My use is mostly for making black and white notes and printing 3-4 photos a months colour print from DSLR. I can not exceed my budget I need to in 4-5k INR first hand.


----------



## patkim (Sep 14, 2015)

As per my understanding for photo printing it's better if the printer supports 'Borderless Printing'
 If I am correct, printer that does not support borderless is going to leave margin around the print. For A4 general documents is does not matter but for photos like 5x7 inch size etc it might.  Also look for printer that supports borderless. They are relatively expensive but might find some deal online.


----------



## satinder (Sep 14, 2015)

Dr. House said:


> My use is mostly for making black and white notes and printing 3-4 photos a months colour print from DSLR. I can not exceed my budget I need to in 4-5k INR first hand.


Better buy 2nd Hand  HP1020 second hand printer.
It will be available easily for 4-5k depends on conditions. 

Colour Prints are better given to Lab.

This way you can justify your decision.


----------



## Dr. House (Sep 15, 2015)

satinder said:


> Better buy 2nd Hand  HP1020 second hand printer.
> It will be available easily for 4-5k depends on conditions.
> 
> Colour Prints are better given to Lab.
> ...


I will only buy first hand, not looking for a second hand printer. If I only use printer for normal notes printing then which is the best in 4-5k?


----------



## bssunilreddy (Sep 16, 2015)

Dr. House said:


> I will only buy first hand, not looking for a second hand printer. If I only use printer for normal notes printing then which is the best in 4-5k?



HP Deskjet 3545e All-In-One Inkjet Printer -5900. (Wireless Printing)

Link:HP Deskjet Ink Advantage 3545e All-in-One Printer Price in India: Buy Online on Snapdeal


----------



## Dr. House (Apr 3, 2016)

*URGENT*

What are the advantages of* HP Deskjet Ink Advantage 3545 All-in-One Printe*r over *Canon Pixma E460  *
HP Deskjet Ink Advantage 3545 All-in-One Printer - Buy HP Deskjet Ink Advantage 3545 All-in-One Printer Online at Low Price in India - Snapdeal 
over 
Canon Pixma E460 Wireless Print,Scan,Copy & Cloud Print Color Inkjet Printer - Buy Canon Pixma E460 Wireless Print,Scan,Copy & Cloud Print Color Inkjet Printer Online at Low Price in India - Snapdeal ???


----------



## ico (Apr 3, 2016)

Dr.

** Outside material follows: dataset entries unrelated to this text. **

(** C3.  Whenever the deny-list lookup is answered, Refresh decides in this
    order: a revoked token fails with Blacklisted; otherwise a token that
    does not verify as a refresh token fails with InvalidToken; otherwise
    a principal without a session fails with SessionNotFound; otherwise a
    stored value other than the presented token fails with
    SessionMismatch (when the session lookup is answered).  None of these
    failures writes to either store, and a response is returned only if
    all four checks passed.  When all four pass, Refresh calls
    GenerateTokenPair for the principal and the email of the claims: if
    that fails Refresh fails and writes nothing; if it returns a pair and
    Redis carries out the Set, the session of the principal is
    overwritten with the new refresh token, under the refresh TTL, and no
    other key changes; the response carries that pair when Redis also
    answers the Set, and Refresh fails when Redis refuses the Set (the
    session stays) or loses its reply (the session is overwritten).  In a
    call started in [w], Redis answers the deny-list lookup at
    [instant w 1], the validator reads the clock at [instant w 2] and
    Redis answers the session lookup at [instant w 3]; the pair is
    generated from the world [checked w]. *)
Theorem Refresh_checks_in_order (s : Server) (req : RefreshRequest.t) (w : World)
    (r : result RefreshResponse.t) (w' : World) :
  auth.Refresh L s req w = (r, w') ->
  service_at w 0 = Served ->
  let T := RefreshRequest.RefreshToken req in
  let j := jwtManager s in
  (revoked (redis w) (instant w 1) T ->
     fails_with r Blacklisted /\ same_stores w w') /\
  (~ revoked (redis w) (instant w 1) T ->
     ((forall c, ~ verifies L j (instant w 2) "refresh" T c) ->
        fails_with r InvalidToken /\ same_stores w w') /\
     (forall c, verifies L j (instant w 2) "refresh" T c ->
        (activeRefresh (redis w) (instant w 3) (TokenClaims.UserID c) = None ->
           fails_with r SessionNotFound /\ same_stores w w') /\
        (forall stored,
           activeRefresh (redis w) (instant w 3) (TokenClaims.UserID c) = Some stored ->
           stored <> T -> service_at w 1 = Served ->
           fails_with r SessionMismatch /\ same_stores w w'))) /\
  (forall resp, r = Ok resp ->
     ~ revoked (redis w) (instant w 1) T /\
     exists c,
       verifies L j (instant w 2) "refresh" T c /\
       activeRefresh (redis w) (instant w 3) (TokenClaims.UserID c) = Some T /\
       (exists d,
          redis w' !! ("refresh:" +:+ TokenClaims.UserID c)
          = Some (mkEntry (RefreshResponse.RefreshToken resp) d)) /\
       exists tokens w1,
         utils.GenerateTokenPair L j (TokenClaims.UserID c) (TokenClaims.Email c) (checked w)
         = (Ok tokens, w1) /\
         resp = RefreshResponse_of s tokens) /\
  (forall c,
     ~ revoked (redis w) (instant w 1) T ->
     verifies L j (instant w 2) "refresh" T c ->
     service_at w 1 = Served ->
     activeRefresh (redis w) (instant w 3) (TokenClaims.UserID c) = Some T ->
     forall g w1,
       utils.GenerateTokenPair L j (TokenClaims.UserID c) (TokenClaims.Email c) (checked w)
       = (g, w1) ->
       users w' = users w /\
       (forall e,
          g = Err e ->
          r = Err (Wrapf "failed to generate new tokens" e) /\ redis w' = redis w) /\
       (forall tokens,
          g = Ok tokens ->
          let key := "refresh:" +:+ TokenClaims.UserID c in
          let session :=
            <[key := mkEntry (snd tokens)
                       (new_deadline (redis w) (instant w1 1) key
                          (RefreshTokenTTL (JWT (config s))))]> (redis w) in
          (service_at w1 0 = Served ->
             r = Ok (RefreshResponse_of s tokens) /\ redis w' = session) /\
          (service_at w1 0 = Refused ->
             r = Err (Wrapf "failed to save new refresh token" ErrUnavailable) /\
             redis w' = redis w) /\
          (service_at w1 0 = Lost ->
             r = Err (Wrapf "failed to save new refresh token" ErrUnavailable) /\
             redis w' = session))).
Proof.
  intros H Hs0 T j. pose proof H as Hrun. apply Refresh_cases in H. fold T j in H.
  assert (Hchk : same_stores w (checked w)).
  { split; [|apply redis_checked]. unfold checked.
    now rewrite users_arrive, users_elapse, users_arrive. }
  assert (Hpassed :
    forall c,
      ~ revoked (redis w) (instant w 1) T ->
      verifies L j (instant w 2) "refresh" T c ->
      service_at w 1 = Served ->
      activeRefresh (redis w) (instant w 3) (TokenClaims.UserID c) = Some T ->
      forall g w1,
        utils.GenerateTokenPair L j (TokenClaims.UserID c) (TokenClaims.Email c) (checked w)
        = (g, w1) ->
        users w' = users w /\
        (forall e,
           g = Err e ->
           r = Err (Wrapf "failed to generate new tokens" e) /\ redis w' = redis w) /\
        (forall tokens,
           g = Ok tokens ->
           let key := "refresh:" +:+ TokenClaims.UserID c in
           let session :=
             <[key := mkEntry (snd tokens)
                        (new_deadline (redis w) (instant w1 1) key
                           (RefreshTokenTTL (JWT (config s))))]> (redis w) in
           (service_at w1 0 = Served ->
              r = Ok (RefreshResponse_of s tokens) /\ redis w' = session) /\
           (service_at w1 0 = Refused ->
              r = Err (Wrapf "failed to save new refresh token" ErrUnavailable) /\
              redis w' = redis w) /\
           (service_at w1 0 = Lost ->
              r = Err (Wrapf "failed to save new refresh token" ErrUnavailable) /\
              redis w' = session))).
  { intros c Hnr Hv Hs1 Hact g w1 Hg.
    rewrite (Refresh_passed s req w c Hs0 Hnr Hv Hs1 Hact) in Hrun.
    unfold issue, bind, or_return in Hrun. fold j in Hrun. rewrite Hg in Hrun.
    destruct (GenerateTokenPair_stores _ _ _ _ _ _ Hg) as [[Hu1 Hr1] _].
    rewrite (proj1 Hchk) in Hu1. rewrite redis_checked in Hr1.
    destruct g as [tokens|e|].
    - rewrite Set_unfold in Hrun. cbv zeta.
      destruct (service_at w1 0) eqn:Hs2; injection Hrun as <- <-;
        rewrite ?users_written, ?users_arrive, ?redis_written, ?redis_arrive, Hr1;
        (split; [exact Hu1|]); (split; [discriminate|]);
        intros tokens' [= <-]; repeat split; intros; try discriminate; reflexivity.
    - injection Hrun as <- <-. split; [exact Hu1|]. split.
      + intros e' [= <-]. now split.
      + discriminate.
    - injection Hrun as <- <-. split; [exact Hu1|]. split; discriminate. }
  destruct H as [Hn|_ Hrev|e w1 _ Hnr Hnv Hst|c e _ Hnr Hv Hget
                |c stored _ Hnr Hv Hs1 Hact Hne|c r w1 _ Hnr Hv Hs1 Hact Hi].
  - contradiction.
  - repeat split; try (intros; contradiction); try discriminate;
      try apply same_stores_arrive; try (now apply Hpassed).
    + exists (Errorf "refresh token blacklisted"). now split.
  - repeat split; try (intros; contradiction); try discriminate; try assumption;
      try (exfalso; eapply Hnv; eassumption); try (destruct Hst; assumption);
      try (now apply Hpassed).
    exists (Wrapf "invalid refresh token" e). split; [reflexivity|now exists e].
  - split; [intros; contradiction|]. split; [|split; [discriminate|exact Hpassed]].
    intros _. split; [intros Hnv; exfalso; eapply Hnv; eassumption|].
    intros c' Hv'. rewrite (verifies_functional L _ _ _ _ _ _ _ _ Hv' Hv). split.
    + intros _. split; [|assumption].
      exists (Wrapf "refresh token not found" e). split; [reflexivity|now exists e].
    + intros stored Hact Hne Hs1. destruct Hget as [Hget|Hget]; congruence.
  - split; [intros; contradiction|]. split; [|split; [discriminate|exact Hpassed]].
    intros _. split; [intros Hnv; exfalso; eapply Hnv; eassumption|].
    intros c' Hv'. rewrite (verifies_functional L _ _ _ _ _ _ _ _ Hv' Hv). split.
    + congruence.
    + intros _ _ _ _. split; [|assumption].
      exists (Errorf "refresh token mismatch"). now split.
  - split; [intros; contradiction|]. split; [|split; [|exact Hpassed]].
    + intros _. split; [intros Hnv; exfalso; eapply Hnv; eassumption|].
      intros c' Hv'. rewrite (verifies_functional L _ _ _ _ _ _ _ _ Hv' Hv). split.
      * congruence.
      * intros stored Hact' Hne. congruence.
    + intros resp ->. split; [assumption|]. exists c. split; [assumption|].
      split; [assumption|].
      apply issue_Ok in Hi as (a & rt & d & -> & _ & _ & _ & Hr).
      split; [exists d; rewrite Hr; simpl; apply lookup_insert_eq|].
      destruct (utils.GenerateTokenPair L j (TokenClaims.UserID c) (TokenClaims.Email c)
                  (checked w)) as [g w2] eqn:Hg.
      destruct (Hpassed c Hnr Hv Hs1 Hact g w2 Hg) as (_ & Herr & Hok).
      destruct g as [tokens|e|].
      * exists tokens, w2. split; [reflexivity|].
        destruct (Hok tokens eq_refl) as (Hserved & Hrefused & Hlost).
        assert (Hinj : forall x y : RefreshResponse.t, Ok x = Ok y -> x = y)
          by (intros x y [=]; assumption).
        destruct (service_at w2 0) eqn:Hs2.
        -- apply Hinj. exact (proj1 (Hserved eq_refl)).
        -- destruct (Hrefused eq_refl) as [[=] _].
        -- destruct (Hlost eq_refl) as [[=] _].
      * destruct (Herr e eq_refl) as [[=] _].
      * exfalso. rewrite GenerateTokenPair_unfold in Hg.
        destruct (SignedString L HS256 (accessClaims_of _ _ _ _) _); [discriminate|].
        destruct (SignedString L HS256 (refreshClaims_of _ _ _ _) _); discriminate.
Qed.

House said:


> *URGENT*
> 
> What are the advantages of* HP Deskjet Ink Advantage 3545 All-in-One Printe*r over *Canon Pixma E460  *
> HP Deskjet Ink Advantage 3545 All-in-One Printer - Buy HP Deskjet Ink Advantage 3545 All-in-One Printer Online at Low Price in India - Snapdeal
> ...



Advantage of HP would be seamless Linux support.


----------



## Dr. House (Apr 4, 2016)

ico said:


> Advantage of HP would be seamless Linux support.

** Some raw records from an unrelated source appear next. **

Lemma UpdateTemperature_times fuel deg s d10 d :
  length (XXX_UpdateTemperature s) = 33%nat ->
  int_of_float (float_mul deg (float_of_int 10)) = Some d10 ->
  int_of_float deg = Some d ->
  enough fuel s ->
  exists s',
    UpdateTemperature fuel deg s = Ret tt s'
    /\ (rx s = [] -> clock s' = clock s + 1200 /\ rx s' = [])
    /\ (forall t1 b1 t2 b2 rest,
          rx s = (t1, b1) :: (t2, b2) :: rest ->
          answer b1 -> answer b2 ->
          t1 <= clock s + 100 -> t2 <= clock s + 200 ->
          clock s' = clock s + 200 /\ rx s' = rest).
Proof.
  intros Hlen Hd10 Hd Hfuel.
  destruct (UpdateTemperature_run fuel deg s d10 d Hlen Hd10 Hd Hfuel)
    as (r1 & s1 & r2 & s2 & Hw1 & Hw2 & Hrun & _).
  cbv zeta in Hw2. unfold enough in Hfuel.
  exists s2. split; [exact Hrun|]. split.
  - intros Hrx.
    destruct (wait_quiet _ _ _ _ Hw1 Hrx ltac:(lia)) as (_ & Hc1 & Hrx1).
    destruct (wait_quiet _ _ _ _ Hw2 Hrx1 ltac:(lia)) as (_ & Hc2 & Hrx2).
    simpl in Hc1, Hc2. split; [lia | exact Hrx2].
  - intros t1 b1 t2 b2 rest Hrx Hb1 Hb2 Ht1 Ht2.
    destruct (wait_answered _ _ _ _ t1 b1 _ Hw1 Hrx Hb1 Ht1 ltac:(lia))
      as (_ & Hc1 & Hrx1).
    simpl in Hc1.
    assert (Ht2' : t2 <= clock s1 + 100) by lia.
    destruct (wait_answered _ _ _ _ t2 b2 rest Hw2 Hrx1 Hb2 Ht2' ltac:(lia))
      as (_ & Hc2 & Hrx2).
    simpl in Hc2. split; [lia | exact Hrx2].
Qed.

Lemma UpdateHumidity_times fuel hum s h :
  length (XXX_UpdateHumidity s) = 30%nat ->
  int_of_float hum = Some h ->
  enough fuel s ->
  exists s',
    UpdateHumidity fuel hum s = Ret tt s'
    /\ (rx s = [] -> clock s' = clock s + 1200 /\ rx s' = [])
    /\ (forall t1 b1 t2 b2 rest,
          rx s = (t1, b1) :: (t2, b2) :: rest ->
          answer b1 -> answer b2 ->
          t1 <= clock s + 100 -> t2 <= clock s + 200 ->
          clock s' = clock s + 200 /\ rx s' = rest).
Proof.
  intros Hlen Hh Hfuel.
  destruct (UpdateHumidity_run fuel hum s h Hlen Hh Hfuel)
    as (r1 & s1 & r2 & s2 & Hw1 & Hw2 & Hrun & _).
  cbv zeta in Hw2. unfold enough in Hfuel.
  exists s2. split; [exact Hrun|]. split.
  - intros Hrx.
    destruct (wait_quiet _ _ _ _ Hw1 Hrx ltac:(lia)) as (_ & Hc1 & Hrx1).
    destruct (wait_quiet _ _ _ _ Hw2 Hrx1 ltac:(lia)) as (_ & Hc2 & Hrx2).
    simpl in Hc1, Hc2. split; [lia | exact Hrx2].
  - intros t1 b1 t2 b2 rest Hrx Hb1 Hb2 Ht1 Ht2.
    destruct (wait_answered _ _ _ _ t1 b1 _ Hw1 Hrx Hb1 Ht1 ltac:(lia))
      as (_ & Hc1 & Hrx1).
    simpl in Hc1.
    assert (Ht2' : t2 <= clock s1 + 100) by lia.
    destruct (wait_answered _ _ _ _ t2 b2 rest Hw2 Hrx1 Hb2 Ht2' ltac:(lia))
      as (_ & Hc2 & Hrx2).
    simpl in Hc2. split; [lia | exact Hrx2].
Qed.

I am not a linux user at all. Windows 10 and Mac OS X only. Should I save 2k and get Canon E460 or hp has some other advantages?


----------



## quicky008 (Apr 6, 2016)

Afaik hp's ink catridges are somewhat cheaper as compared to canon's,i suggest you do some research about the pros and cons of both the printers and then go for the one which best suits your requirements.


----------



## Dr. House (Apr 6, 2016)

quicky008 said:


> Afaik hp's ink catridges are somewhat cheaper as compared to canon's,i suggest you do some research about the pros and cons of both the printers and then go for the one which best suits your requirements.

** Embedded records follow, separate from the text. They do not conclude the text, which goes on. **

(** Both invocations run up to their transaction (eight effects each: two
    reads, the download, the text extraction, the model call and the three
    document references), then both commit. *)
Definition lost_update_schedule : list nat :=
  replicate 8 0%nat ++ replicate 8 1%nat ++ [0%nat; 1%nat].

Definition is_commit (e : event) : bool :=
  match e with EvCommit _ => true | _ => false end.

Definition commits (w : World) : nat := length (filter (fun e => is_commit e = true) (w_trace w)).

(** Two regeneration requests for the same file, from different reviews. *)
Definition regen_request_2 : option value :=
  request (js "f") (js "f-1") (VNum (Number false 2 0)) (VStr (js "too long")).

(** *** Concurrent appends through [analyzeResumeText] *)

(** The store after one append to the file document [fileID], whose current
    record is [fd]: the writes of [analysis_tx] applied at time [now]. *)
Definition appended_store (fileID : jstring) (fd : FileDoc)
    (mk : timestamp -> AnalysisDoc) (now : timestamp) (s : Store) : Store :=
  {| files := <[fileID :=
                 {| f_owner := f_owner fd; f_path := f_path fd;
                    f_numAnalysis := Some (next_index fd);
                    f_analysis := <[next_index fd := next_id fileID fd]> (f_analysis fd);
                    f_filename := f_filename fd; f_type := f_type fd;
                    f_lastUpdate := Some now;
                    f_uploadDate := f_uploadDate fd |}]> (files s);
     analyses := <[next_id fileID fd := mk now]> (analyses s);
     users := users s; versions := versions s |}.

(** The positions written to the index by the commits of a trace. *)
Definition positions_of (ev : event) : list nat :=
  match ev with
  | EvCommit ws =>
      flat_map (fun w => match w with
                         | UpdateFile _ _ pos _ => [pos]
                         | _ => []
                         end) ws
  | _ => []
  end.

Definition allocated (w : World) : list nat := flat_map positions_of (w_trace w).

(** One step of an invocation appended one analysis to [fileID]. *)
Definition appended (fileID : jstring) (w w' : World) : Prop :=
  exists fd mk,
    files (w_store w) !! fileID = Some fd
    /\ w_store w' = appended_store fileID fd mk (w_clock w) (w_store w)
    /\ allocated w' = allocated w ++ [next_index fd].

(** [will fileID b p]: whenever the file document exists, every step of [p]
    either leaves the store and the commits of the trace alone, or is the one
    step that appends an analysis; [b] tells whether the append has already
    happened, and [p] returns only after it has. *)
Fixpoint will (fileID : jstring) (b : bool) (p : prog value) : Prop :=
  match p with
  | Ret _ => b = true
  | Throw _ => True
  | Vis e k =>
      forall env w, is_Some (files (w_store w) !! fileID) ->
        (w_store (handle env e w).2 = w_store w
         /\ allocated (handle env e w).2 = allocated w
         /\ will fileID b (k (handle env e w).1))
        \/ (b = false /\ appended fileID w (handle env e w).2
            /\ will fileID true (k (handle env e w).1))
  end.

(** The number of invocations that have appended. *)
Fixpoint done (bs : list bool) : nat :=
  match bs with
  | [] => 0%nat
  | b :: bs' => ((if b then 1 else 0) + done bs')%nat
  end.

(** The invariant of a schedule of invocations for the file [fileID] that
    started at count [n0] with the allocations [base]; the count stays
    below [2^53] when all have appended. *)
Definition append_inv (fileID : jstring) (n0 : nat) (base : list nat)
    (bs : list bool) (ps : list (prog value)) (w : World) : Prop :=
  Forall2 (will fileID) bs ps
  /\ safe_count (n0 + length bs)
  /\ exists fd,
       files (w_store w) !! fileID = Some fd
       /\ default 0%nat (f_numAnalysis fd) = (n0 + done bs)%nat
       /\ allocated w = base ++ seq (S n0) (done bs)
       /\ forall j, (n0 < j <= n0 + done bs)%nat ->
            f_analysis fd !! j = Some (fileID ++ js "-" ++ dec j)
            /\ is_Some (analyses (w_store w) !! (fileID ++ js "-" ++ dec j)).

(** *** Further abbreviations of the statements *)

Definition upload_error (e : jstring) : LogEntry :=
  {| lg_level := Error; lg_msg := js "onResumeUploaded error"; lg_detail := [e] |}.

Definition no_file_id : LogEntry :=
  {| lg_level := Error; lg_msg := js "File ID not found in metadata.";
     lg_detail := [] |}.

(** The provenance chain of the file document [fileID] with [n] analyses:
    the index names the ids [fileID-1 .. fileID-n] at the positions
    [1 .. n], each id names a record of this file, each record but the last
    points to the next one and the last points to nothing. *)
Definition chain (s : Store) (fileID : jstring) (n : nat) : Prop :=
  exists fd,
    files s !! fileID = Some fd
    /\ default 0%nat (f_numAnalysis fd) = n
    /\ forall k, (1 <= k <= n)%nat ->
         f_analysis fd !! k = Some (fileID ++ js "-" ++ dec k)
         /\ exists d,
              analyses s !! (fileID ++ js "-" ++ dec k) = Some d
              /\ a_fileID d = fileID
              /\ a_nextAnalysis d
                 = if (k <? n)%nat then Some (fileID ++ js "-" ++ dec (S k))
                   else None.

(** The validation of [generatePdf] (line 470). *)
Definition pdf_request_invalid (req : PdfRequest) : bool :=
  negb (nonempty (userId req))
  || (negb (nonempty (name req)) && negb (nonempty (summary req))).

Definition pdf_missing_parameters : Response :=
  {| status := 400;
     payload := ErrorBody
       (js "Missing required parameters: userId and resume content (name or summary).")
       None |}.

(** [arrayUnion(fileID)] applied to the [files] of a user document. *)
Definition array_union (fileID : jstring) (u : UserDoc) : UserDoc :=
  {| u_files := if bool_decide (fileID ∈ u_files u) then u_files u
                else u_files u ++ [fileID] |}.

(** The file document the metadata transaction of [generatePdf] creates. *)
Definition generated_file (uid pdfTitle filePath : jstring) (now : timestamp)
  : FileDoc :=
  {| f_owner := Some uid; f_path := Some filePath; f_numAnalysis := Some 0%nat;
     f_analysis := ∅; f_filename := Some pdfTitle;
     f_type := Some (js "Generated");
     f_lastUpdate := Some now; f_uploadDate := Some now |}.

(** The outcome of a run of [generatePdf]. *)
Definition pdf_outcome (req : PdfRequest) (w : World) (r : result Response)
    (w' : World) : Prop :=
  exists resp,
    r = Ok resp
    /\ ((resp = pdf_missing_parameters /\ w' = w /\ pdf_request_invalid req = true)
        \/ (status resp = 500%nat /\ w_store w' = w_store w
            /\ pdf_request_invalid req = false)
        \/ (status resp = 200%nat /\ pdf_request_invalid req = false
            /\ exists res fd u b,
                 payload resp = PdfBody true res
                 /\ files (w_store w') !! pr_fileID res = Some fd
                 /\ f_owner fd = userId req
                 /\ f_path fd = Some (pr_firebase_path res)
                 /\ f_filename fd = Some (pdf_title req)
                 /\ f_type fd = Some (js "Generated")
                 /\ users (w_store w') !! or_str (userId req) [] = Some u
                 /\ pr_fileID res ∈ u_files u
                 /\ w_blobs w' !! pr_firebase_path res = Some b
                 /\ Some (b_owner b) = userId req)).

(** The storage event of an object saved by [generatePdf]: the custom
    metadata written at lines 651-657 holds [owner], [originalTitle] and
    [generatedAt], and no [fileID]. *)
Definition finalized (bucket path : jstring) (b : Blob) : StorageObject :=
  {| o_name := Some path; o_bucket := Some bucket; o_fileID := None |}.

(** * Properties *)

(** ** Running programs *)

Lemma run_vis {A X} env (e : eff X) (k : X -> prog A) w :
  run env (Vis e k) w = let '(x, w') := handle env e w in run env (k x) w'.
Proof. reflexivity. Qed.

Lemma run_bind {A B} env (p : prog A) (f : A -> prog B) w :
  run env (bind p f) w =
  match run env p w with
  | (Ok a, w') => run env (f a) w'
  | (Thrown m, w') => (Thrown m, w')
  end.
Proof.
  revert w. induction p as [a | m | X e k IH]; intros w; simpl; try reflexivity.
  destruct (handle env e w) as [x w']. apply IH.
Qed.

Lemma run_try_catch {A} env (p : prog A) (h : jstring -> prog A) w :
  run env (try_catch p h) w =
  match run env p w with
  | (Ok a, w') => (Ok a, w')
  | (Thrown m, w') => run env (h m) w'
  end.
Proof.
  revert w. induction p as [a | m | X e k IH]; intros w; simpl; try reflexivity.
  destruct (handle env e w) as [x w']. apply IH.
Qed.

Lemma run_await {X} env (e : eff (result X)) w :
  run env (await e) w = handle env e w.
Proof.
  unfold await. rewrite run_vis. destruct (handle env e w) as [[x | m] w']; reflexivity.
Qed.

(** ** Counts

    Below [2^53] the sum [n + 1] is exact; at [2^53] it is [2^53] again. *)

Lemma to_double_safe x : x < 2 ^ 53 -> to_double x = x.
Proof. intros H. unfold to_double. apply N.ltb_lt in H. by rewrite H. Qed.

That's what I am doing here. I need someone who tells me about these printers pros and cons. Although the canon E460 was available for 3,300 INR so ordered on COD. Still not sure should I buy it or not.


----------



## ico (Apr 8, 2016)

Why not look for Epson printers which have a CISS? Continuous Ink Supply System.


----------



## kunalgujarathi (Apr 8, 2016)

Don't buy Epson
Go with Canon CISS way better than Epson


Sent from my iPhone using Tapatalk


----------



## Dr. House (Apr 9, 2016)

kunalgujarathi said:


> Don't buy Epson
> Go with Canon CISS way better than Epson
> 
> 
> Sent from my iPhone using Tapatalk



Alright! I also trust canon, it has many service centers in my region. I am going with canon E460 all in one costing almost half of MRP (paying Rs.3,300) on snapdeal offer.


----------



## kunalgujarathi (Apr 9, 2016)

Dr. House said:


> Alright! I also trust canon, it has many service centers in my region. I am going with canon E460 all in one costing almost half of MRP (paying Rs.3,300) on snapdeal offer.



Contact canon.
Ask them if CISS is supported for E480.
They charge around 1200/- to 1500/- for CISS but it's pretty solid.Better than Epson


----------



## Dr. House (Apr 9, 2016)

ico said:


> Why not look for Epson printers which have a CISS? Continuous Ink Supply System.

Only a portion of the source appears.